## DATA RECORDS

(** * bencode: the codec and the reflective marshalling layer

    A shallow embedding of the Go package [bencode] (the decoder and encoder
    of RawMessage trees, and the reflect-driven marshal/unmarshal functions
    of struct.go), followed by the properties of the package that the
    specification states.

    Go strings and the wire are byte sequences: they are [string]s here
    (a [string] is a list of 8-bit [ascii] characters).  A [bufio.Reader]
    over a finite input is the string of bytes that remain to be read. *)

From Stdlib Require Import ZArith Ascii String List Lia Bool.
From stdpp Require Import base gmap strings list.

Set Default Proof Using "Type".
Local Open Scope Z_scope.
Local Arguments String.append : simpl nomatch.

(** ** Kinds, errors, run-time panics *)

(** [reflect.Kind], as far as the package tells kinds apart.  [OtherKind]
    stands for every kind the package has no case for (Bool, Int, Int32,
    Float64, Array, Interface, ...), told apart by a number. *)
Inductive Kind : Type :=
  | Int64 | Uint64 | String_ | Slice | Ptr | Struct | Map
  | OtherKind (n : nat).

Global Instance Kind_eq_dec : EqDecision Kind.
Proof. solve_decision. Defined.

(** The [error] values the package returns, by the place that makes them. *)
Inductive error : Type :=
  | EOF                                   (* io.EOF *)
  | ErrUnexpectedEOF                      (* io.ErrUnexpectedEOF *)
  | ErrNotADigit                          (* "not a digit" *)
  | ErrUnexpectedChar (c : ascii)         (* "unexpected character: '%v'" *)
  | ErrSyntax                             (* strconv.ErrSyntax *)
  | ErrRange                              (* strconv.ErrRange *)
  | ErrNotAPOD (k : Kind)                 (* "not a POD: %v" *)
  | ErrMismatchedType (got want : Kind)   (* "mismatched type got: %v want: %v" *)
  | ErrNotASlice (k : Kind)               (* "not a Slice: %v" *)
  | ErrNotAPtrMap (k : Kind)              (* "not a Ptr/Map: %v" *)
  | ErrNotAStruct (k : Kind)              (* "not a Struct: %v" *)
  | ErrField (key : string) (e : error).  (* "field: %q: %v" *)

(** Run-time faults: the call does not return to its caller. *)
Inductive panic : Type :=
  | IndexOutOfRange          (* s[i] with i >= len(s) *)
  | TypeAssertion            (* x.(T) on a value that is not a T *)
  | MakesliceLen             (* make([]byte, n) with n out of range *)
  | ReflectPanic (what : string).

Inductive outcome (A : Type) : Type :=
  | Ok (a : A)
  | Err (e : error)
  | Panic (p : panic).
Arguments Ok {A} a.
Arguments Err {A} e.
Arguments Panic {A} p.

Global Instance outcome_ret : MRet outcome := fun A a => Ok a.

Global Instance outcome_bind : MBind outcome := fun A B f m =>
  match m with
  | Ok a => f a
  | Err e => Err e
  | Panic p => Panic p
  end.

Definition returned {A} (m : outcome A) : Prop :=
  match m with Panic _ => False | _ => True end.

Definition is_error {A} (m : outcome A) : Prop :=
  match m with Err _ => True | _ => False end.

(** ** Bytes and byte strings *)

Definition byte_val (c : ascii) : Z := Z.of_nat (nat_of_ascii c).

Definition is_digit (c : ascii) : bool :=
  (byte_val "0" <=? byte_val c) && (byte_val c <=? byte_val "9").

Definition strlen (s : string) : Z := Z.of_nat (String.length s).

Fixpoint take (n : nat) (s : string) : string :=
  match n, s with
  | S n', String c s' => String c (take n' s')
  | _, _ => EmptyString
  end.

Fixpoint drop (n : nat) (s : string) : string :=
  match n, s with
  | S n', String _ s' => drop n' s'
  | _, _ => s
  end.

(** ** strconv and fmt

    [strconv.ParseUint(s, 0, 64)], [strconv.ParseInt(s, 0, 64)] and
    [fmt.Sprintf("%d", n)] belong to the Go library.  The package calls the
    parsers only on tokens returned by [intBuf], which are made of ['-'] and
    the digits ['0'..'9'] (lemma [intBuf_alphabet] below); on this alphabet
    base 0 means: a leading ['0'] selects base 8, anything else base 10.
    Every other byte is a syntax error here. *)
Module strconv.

---

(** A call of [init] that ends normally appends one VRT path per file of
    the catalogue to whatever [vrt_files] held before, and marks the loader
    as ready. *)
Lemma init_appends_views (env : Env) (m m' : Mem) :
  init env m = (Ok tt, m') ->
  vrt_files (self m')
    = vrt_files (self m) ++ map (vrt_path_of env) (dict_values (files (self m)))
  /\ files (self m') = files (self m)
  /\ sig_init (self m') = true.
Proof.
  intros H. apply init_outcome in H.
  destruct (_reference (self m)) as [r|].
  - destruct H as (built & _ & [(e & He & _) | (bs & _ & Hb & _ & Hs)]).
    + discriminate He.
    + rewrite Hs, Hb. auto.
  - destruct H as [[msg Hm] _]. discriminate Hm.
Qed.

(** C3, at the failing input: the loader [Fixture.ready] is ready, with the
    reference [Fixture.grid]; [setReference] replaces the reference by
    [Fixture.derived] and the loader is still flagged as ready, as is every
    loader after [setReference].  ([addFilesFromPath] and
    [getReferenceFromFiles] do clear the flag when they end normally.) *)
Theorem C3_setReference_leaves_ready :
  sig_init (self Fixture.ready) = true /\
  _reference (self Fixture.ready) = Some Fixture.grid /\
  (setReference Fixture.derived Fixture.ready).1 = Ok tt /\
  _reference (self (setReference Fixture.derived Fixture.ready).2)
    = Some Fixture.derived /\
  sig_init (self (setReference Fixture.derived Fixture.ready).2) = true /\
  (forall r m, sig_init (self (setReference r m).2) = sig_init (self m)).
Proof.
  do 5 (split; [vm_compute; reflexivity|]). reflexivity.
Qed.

...

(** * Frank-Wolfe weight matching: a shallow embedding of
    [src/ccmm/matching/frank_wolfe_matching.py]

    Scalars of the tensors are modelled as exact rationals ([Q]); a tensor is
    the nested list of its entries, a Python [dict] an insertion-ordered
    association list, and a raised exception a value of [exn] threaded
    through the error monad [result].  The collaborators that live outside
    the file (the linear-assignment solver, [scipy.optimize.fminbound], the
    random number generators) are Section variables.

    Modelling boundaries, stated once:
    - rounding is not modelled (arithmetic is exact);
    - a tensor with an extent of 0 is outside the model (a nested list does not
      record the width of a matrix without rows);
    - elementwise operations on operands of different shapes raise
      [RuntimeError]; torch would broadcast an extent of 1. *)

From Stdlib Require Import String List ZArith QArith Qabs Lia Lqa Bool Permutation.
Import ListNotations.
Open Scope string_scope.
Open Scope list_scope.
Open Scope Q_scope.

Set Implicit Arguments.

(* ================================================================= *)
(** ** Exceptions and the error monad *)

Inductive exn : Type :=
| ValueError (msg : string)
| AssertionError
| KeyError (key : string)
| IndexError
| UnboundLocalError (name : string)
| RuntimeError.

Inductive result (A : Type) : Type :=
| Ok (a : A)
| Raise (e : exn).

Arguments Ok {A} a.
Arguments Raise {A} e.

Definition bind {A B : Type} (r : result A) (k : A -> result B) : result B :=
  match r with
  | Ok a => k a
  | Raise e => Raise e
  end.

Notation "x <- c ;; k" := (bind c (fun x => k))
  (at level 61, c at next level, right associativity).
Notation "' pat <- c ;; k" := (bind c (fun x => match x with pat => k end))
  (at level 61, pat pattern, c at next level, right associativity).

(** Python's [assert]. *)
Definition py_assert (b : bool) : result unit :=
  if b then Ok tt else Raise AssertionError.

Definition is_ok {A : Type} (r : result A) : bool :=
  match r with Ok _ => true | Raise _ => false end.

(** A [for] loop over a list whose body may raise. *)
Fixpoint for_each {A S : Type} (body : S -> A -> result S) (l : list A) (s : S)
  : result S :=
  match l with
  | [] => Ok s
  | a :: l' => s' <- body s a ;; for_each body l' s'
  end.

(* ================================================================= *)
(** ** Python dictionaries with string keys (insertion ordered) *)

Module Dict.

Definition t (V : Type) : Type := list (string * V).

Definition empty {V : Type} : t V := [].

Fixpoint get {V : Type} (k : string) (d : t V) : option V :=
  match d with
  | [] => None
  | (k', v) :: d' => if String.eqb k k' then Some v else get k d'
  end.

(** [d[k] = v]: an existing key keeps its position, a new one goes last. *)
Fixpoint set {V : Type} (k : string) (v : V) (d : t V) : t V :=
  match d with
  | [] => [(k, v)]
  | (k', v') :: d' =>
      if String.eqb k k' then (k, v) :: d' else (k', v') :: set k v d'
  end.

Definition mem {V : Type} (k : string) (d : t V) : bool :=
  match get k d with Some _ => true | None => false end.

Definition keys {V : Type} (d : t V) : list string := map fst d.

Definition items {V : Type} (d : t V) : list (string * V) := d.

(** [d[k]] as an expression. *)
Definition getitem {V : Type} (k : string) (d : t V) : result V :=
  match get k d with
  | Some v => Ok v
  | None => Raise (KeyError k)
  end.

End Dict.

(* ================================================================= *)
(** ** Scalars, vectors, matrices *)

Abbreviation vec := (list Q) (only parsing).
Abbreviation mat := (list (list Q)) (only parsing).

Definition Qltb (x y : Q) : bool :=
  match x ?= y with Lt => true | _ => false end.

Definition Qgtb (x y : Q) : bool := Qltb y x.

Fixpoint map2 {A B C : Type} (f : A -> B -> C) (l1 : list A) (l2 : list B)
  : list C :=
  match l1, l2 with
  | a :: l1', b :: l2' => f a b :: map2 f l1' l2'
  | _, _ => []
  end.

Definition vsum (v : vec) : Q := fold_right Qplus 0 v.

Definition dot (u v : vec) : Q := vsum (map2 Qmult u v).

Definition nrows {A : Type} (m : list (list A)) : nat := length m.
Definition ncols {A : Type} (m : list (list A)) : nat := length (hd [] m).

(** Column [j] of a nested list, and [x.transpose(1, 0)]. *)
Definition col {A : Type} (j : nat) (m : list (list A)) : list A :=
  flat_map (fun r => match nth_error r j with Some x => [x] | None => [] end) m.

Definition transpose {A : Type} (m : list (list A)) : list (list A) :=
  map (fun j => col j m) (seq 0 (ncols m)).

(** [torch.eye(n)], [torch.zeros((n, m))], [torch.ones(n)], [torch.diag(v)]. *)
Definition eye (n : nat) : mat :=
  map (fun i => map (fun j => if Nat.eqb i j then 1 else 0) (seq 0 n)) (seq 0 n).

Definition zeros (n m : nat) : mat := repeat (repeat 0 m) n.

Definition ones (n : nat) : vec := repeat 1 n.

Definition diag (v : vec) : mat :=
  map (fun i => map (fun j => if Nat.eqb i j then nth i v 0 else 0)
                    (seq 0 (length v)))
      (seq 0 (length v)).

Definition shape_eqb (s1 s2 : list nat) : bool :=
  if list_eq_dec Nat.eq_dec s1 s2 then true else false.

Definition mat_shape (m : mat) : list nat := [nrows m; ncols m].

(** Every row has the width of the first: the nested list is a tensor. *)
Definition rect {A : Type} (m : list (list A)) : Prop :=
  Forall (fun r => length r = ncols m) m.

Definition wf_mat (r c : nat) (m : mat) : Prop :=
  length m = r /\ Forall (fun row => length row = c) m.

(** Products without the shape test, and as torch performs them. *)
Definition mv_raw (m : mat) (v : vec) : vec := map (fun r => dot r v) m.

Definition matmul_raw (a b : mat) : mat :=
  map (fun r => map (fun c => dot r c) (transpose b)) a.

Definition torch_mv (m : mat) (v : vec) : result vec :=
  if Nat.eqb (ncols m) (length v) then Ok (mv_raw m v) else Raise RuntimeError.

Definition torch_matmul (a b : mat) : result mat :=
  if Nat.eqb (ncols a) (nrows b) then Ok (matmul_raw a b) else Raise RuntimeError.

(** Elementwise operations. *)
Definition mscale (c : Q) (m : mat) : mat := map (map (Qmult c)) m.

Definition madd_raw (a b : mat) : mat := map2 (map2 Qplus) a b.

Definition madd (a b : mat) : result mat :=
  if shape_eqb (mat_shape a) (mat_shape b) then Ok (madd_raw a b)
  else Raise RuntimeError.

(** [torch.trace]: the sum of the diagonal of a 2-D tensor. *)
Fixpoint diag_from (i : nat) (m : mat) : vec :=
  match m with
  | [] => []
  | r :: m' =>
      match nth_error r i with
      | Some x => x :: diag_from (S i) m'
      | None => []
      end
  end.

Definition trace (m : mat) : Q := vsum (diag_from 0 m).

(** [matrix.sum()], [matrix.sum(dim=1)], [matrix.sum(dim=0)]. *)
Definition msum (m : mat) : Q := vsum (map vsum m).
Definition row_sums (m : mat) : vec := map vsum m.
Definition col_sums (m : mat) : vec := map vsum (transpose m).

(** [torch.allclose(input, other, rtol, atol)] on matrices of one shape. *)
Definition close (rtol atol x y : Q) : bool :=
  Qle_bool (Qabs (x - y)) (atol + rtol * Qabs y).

## REQUIREMENT
Identify every line above with the string "does" in it. Copy those lines.

## SOLVED EXERCISE
(** Run-time faults: the call does not return to its caller. *)
    - a tensor with an extent of 0 is outside the model (a nested list does not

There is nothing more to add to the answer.